## Supplied data

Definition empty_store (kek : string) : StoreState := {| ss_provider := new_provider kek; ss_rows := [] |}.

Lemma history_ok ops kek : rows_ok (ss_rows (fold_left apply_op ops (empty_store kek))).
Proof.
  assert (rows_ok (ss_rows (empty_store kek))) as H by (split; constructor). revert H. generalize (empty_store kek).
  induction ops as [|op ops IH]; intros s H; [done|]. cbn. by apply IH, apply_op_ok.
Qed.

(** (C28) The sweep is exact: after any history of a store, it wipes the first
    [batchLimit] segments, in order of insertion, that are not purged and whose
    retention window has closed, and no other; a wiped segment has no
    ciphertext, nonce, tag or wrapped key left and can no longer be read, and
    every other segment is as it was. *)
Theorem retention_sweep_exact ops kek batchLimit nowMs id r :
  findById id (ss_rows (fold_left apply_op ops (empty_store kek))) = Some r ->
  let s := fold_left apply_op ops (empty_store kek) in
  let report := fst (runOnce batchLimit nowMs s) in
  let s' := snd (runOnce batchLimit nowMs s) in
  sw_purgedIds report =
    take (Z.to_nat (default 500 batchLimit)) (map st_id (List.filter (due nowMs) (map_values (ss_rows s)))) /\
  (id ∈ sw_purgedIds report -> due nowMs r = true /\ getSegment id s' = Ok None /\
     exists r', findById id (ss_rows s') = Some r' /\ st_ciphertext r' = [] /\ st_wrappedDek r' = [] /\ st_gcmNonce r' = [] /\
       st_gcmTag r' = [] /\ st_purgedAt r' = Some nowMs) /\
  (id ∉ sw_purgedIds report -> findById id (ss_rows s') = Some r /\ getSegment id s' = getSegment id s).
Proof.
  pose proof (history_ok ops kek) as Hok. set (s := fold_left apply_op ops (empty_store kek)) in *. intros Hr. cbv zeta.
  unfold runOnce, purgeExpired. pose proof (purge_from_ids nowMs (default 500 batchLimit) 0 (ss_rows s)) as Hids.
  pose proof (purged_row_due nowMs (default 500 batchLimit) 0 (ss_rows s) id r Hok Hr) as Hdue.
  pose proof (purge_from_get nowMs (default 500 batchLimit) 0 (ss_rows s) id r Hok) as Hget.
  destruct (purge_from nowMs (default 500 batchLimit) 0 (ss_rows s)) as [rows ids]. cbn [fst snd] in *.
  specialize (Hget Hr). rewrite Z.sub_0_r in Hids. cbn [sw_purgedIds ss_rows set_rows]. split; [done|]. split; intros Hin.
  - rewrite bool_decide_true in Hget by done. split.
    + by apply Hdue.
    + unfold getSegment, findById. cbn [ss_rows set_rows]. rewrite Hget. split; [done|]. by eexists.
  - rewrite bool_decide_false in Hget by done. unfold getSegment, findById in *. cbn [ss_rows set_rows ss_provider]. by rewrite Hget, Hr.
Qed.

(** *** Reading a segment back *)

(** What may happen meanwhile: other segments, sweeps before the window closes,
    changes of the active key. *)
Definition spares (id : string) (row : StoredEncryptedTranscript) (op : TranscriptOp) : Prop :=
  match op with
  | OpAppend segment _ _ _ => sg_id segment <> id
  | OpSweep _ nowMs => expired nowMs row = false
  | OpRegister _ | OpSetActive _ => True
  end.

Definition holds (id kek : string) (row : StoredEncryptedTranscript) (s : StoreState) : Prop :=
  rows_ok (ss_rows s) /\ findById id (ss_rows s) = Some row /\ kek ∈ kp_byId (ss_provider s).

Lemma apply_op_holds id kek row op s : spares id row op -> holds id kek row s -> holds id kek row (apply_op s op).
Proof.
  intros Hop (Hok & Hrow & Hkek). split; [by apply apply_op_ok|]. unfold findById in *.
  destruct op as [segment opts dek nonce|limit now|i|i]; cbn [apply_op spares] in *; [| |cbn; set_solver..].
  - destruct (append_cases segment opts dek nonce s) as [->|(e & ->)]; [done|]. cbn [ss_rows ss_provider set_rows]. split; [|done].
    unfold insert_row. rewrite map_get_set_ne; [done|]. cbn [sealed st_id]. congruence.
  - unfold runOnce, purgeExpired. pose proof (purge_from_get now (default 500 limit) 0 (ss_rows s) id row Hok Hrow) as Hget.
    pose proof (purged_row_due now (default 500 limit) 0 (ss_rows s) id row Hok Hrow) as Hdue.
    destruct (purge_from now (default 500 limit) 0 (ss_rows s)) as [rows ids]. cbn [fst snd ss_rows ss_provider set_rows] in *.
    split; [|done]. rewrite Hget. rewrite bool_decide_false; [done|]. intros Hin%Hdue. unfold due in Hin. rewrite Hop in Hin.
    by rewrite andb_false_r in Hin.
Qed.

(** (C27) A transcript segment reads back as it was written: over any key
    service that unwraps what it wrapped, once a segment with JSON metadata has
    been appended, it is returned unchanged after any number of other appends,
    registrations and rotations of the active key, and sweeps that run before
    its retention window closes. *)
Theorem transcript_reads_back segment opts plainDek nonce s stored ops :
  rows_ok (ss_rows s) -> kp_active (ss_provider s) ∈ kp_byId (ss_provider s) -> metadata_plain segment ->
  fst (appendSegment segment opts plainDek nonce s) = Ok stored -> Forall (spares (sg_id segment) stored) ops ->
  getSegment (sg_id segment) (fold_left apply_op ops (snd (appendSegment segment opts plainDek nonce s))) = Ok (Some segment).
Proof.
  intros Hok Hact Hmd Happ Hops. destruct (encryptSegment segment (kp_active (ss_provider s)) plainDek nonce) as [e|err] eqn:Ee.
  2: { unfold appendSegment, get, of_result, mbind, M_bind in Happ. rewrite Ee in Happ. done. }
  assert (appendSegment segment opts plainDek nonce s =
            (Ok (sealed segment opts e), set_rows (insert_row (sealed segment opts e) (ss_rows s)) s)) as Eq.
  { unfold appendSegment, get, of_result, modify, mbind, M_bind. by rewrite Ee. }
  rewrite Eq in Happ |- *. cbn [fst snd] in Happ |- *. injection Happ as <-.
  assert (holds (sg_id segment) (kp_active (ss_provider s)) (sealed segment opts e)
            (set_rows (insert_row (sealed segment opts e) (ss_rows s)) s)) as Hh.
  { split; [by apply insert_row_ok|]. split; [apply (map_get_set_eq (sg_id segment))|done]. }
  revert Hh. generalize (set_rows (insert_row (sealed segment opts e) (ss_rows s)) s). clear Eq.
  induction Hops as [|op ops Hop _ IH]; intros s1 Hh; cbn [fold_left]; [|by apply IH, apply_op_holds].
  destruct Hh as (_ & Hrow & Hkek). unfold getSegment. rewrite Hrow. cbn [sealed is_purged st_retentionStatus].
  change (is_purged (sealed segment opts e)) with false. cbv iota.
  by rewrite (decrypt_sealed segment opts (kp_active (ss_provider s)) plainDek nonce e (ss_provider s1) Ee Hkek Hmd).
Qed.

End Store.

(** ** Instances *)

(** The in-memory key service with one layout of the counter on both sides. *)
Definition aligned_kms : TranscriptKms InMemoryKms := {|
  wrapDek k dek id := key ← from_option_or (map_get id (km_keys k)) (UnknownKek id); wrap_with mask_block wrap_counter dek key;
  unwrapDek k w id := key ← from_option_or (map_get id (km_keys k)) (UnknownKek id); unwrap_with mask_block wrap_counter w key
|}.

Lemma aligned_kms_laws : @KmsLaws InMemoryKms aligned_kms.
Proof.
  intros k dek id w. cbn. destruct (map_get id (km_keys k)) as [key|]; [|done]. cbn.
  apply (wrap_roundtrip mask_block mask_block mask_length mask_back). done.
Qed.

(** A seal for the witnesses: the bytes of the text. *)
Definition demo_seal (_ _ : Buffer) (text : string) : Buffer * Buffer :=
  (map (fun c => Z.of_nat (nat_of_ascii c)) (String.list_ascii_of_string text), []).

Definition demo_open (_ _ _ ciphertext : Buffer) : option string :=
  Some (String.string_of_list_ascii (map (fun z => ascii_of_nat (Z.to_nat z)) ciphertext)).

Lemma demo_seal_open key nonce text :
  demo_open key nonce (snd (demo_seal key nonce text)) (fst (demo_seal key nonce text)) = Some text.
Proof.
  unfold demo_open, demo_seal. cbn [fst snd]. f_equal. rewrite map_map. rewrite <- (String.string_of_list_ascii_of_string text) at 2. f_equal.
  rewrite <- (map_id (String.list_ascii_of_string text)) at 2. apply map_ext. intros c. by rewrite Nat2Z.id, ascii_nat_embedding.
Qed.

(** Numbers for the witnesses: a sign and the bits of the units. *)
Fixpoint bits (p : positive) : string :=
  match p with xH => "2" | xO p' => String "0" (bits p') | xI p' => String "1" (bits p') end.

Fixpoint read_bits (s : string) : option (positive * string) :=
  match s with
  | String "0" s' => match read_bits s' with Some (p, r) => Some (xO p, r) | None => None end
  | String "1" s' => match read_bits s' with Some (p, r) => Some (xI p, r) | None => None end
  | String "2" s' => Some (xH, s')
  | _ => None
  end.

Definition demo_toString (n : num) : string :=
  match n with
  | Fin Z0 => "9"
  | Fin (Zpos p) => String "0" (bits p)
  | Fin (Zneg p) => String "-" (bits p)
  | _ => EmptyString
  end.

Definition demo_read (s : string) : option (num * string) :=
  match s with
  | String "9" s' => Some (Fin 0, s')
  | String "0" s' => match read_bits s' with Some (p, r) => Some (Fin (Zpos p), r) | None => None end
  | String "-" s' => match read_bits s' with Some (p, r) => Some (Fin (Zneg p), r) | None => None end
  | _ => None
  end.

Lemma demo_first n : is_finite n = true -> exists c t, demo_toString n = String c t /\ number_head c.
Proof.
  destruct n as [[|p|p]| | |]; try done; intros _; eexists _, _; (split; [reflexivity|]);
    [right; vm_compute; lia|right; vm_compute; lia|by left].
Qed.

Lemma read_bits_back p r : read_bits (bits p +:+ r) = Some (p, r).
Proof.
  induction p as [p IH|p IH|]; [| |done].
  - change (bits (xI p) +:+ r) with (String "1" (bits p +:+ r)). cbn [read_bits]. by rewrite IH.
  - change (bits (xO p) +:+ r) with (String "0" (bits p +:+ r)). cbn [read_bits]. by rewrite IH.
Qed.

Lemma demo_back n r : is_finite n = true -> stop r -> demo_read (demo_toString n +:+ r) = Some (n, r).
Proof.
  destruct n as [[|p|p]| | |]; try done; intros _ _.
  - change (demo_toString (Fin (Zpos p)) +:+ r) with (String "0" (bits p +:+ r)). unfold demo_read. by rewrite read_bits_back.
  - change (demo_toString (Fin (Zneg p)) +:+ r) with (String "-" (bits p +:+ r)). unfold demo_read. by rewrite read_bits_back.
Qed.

...

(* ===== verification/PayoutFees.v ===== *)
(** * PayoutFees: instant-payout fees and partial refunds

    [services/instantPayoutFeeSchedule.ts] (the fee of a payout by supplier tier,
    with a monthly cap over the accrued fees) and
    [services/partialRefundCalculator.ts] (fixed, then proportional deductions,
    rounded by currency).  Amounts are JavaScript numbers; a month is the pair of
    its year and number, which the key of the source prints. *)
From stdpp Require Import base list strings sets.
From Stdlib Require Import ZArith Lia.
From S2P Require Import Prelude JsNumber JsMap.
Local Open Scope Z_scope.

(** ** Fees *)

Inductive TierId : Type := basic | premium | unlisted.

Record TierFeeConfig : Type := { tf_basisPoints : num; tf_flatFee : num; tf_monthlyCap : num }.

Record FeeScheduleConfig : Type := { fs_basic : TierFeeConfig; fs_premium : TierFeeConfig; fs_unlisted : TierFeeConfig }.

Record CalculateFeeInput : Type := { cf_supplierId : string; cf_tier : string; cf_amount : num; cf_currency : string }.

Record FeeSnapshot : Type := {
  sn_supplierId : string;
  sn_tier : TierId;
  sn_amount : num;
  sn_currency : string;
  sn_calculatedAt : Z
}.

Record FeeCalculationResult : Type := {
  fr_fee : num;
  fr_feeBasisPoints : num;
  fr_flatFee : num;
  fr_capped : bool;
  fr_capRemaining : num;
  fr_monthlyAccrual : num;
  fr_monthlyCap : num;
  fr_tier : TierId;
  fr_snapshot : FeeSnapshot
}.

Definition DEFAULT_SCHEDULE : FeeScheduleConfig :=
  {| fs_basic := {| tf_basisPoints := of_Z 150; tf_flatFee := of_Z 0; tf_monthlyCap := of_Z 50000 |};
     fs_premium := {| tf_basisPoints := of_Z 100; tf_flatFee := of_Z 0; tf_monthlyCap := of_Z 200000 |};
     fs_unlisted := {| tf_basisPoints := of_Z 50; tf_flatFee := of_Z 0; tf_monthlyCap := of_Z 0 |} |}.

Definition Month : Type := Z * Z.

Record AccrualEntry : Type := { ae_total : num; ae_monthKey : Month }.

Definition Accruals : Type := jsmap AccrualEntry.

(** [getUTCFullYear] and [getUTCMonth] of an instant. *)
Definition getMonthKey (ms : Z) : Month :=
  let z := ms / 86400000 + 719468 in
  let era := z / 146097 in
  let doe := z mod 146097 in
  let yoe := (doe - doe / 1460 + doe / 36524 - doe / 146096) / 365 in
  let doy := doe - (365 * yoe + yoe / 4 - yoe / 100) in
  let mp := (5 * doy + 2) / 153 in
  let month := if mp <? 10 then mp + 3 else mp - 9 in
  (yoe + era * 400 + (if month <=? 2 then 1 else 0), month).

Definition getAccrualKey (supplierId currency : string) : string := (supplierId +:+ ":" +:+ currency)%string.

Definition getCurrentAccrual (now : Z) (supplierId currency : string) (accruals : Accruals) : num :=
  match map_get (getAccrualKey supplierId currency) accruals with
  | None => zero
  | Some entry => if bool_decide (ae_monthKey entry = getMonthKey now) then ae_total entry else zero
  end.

## Instructions to follow
Copy out only the lines of the records above from the one with "Theorem transcript_reads_back segment" through the one with "fst (appendSegment segment", exactly as they stand, both included.

## Result
Theorem transcript_reads_back segment opts plainDek nonce s stored ops :
  rows_ok (ss_rows s) -> kp_active (ss_provider s) ∈ kp_byId (ss_provider s) -> metadata_plain segment ->
  fst (appendSegment segment opts plainDek nonce s) = Ok stored -> Forall (spares (sg_id segment) stored) ops ->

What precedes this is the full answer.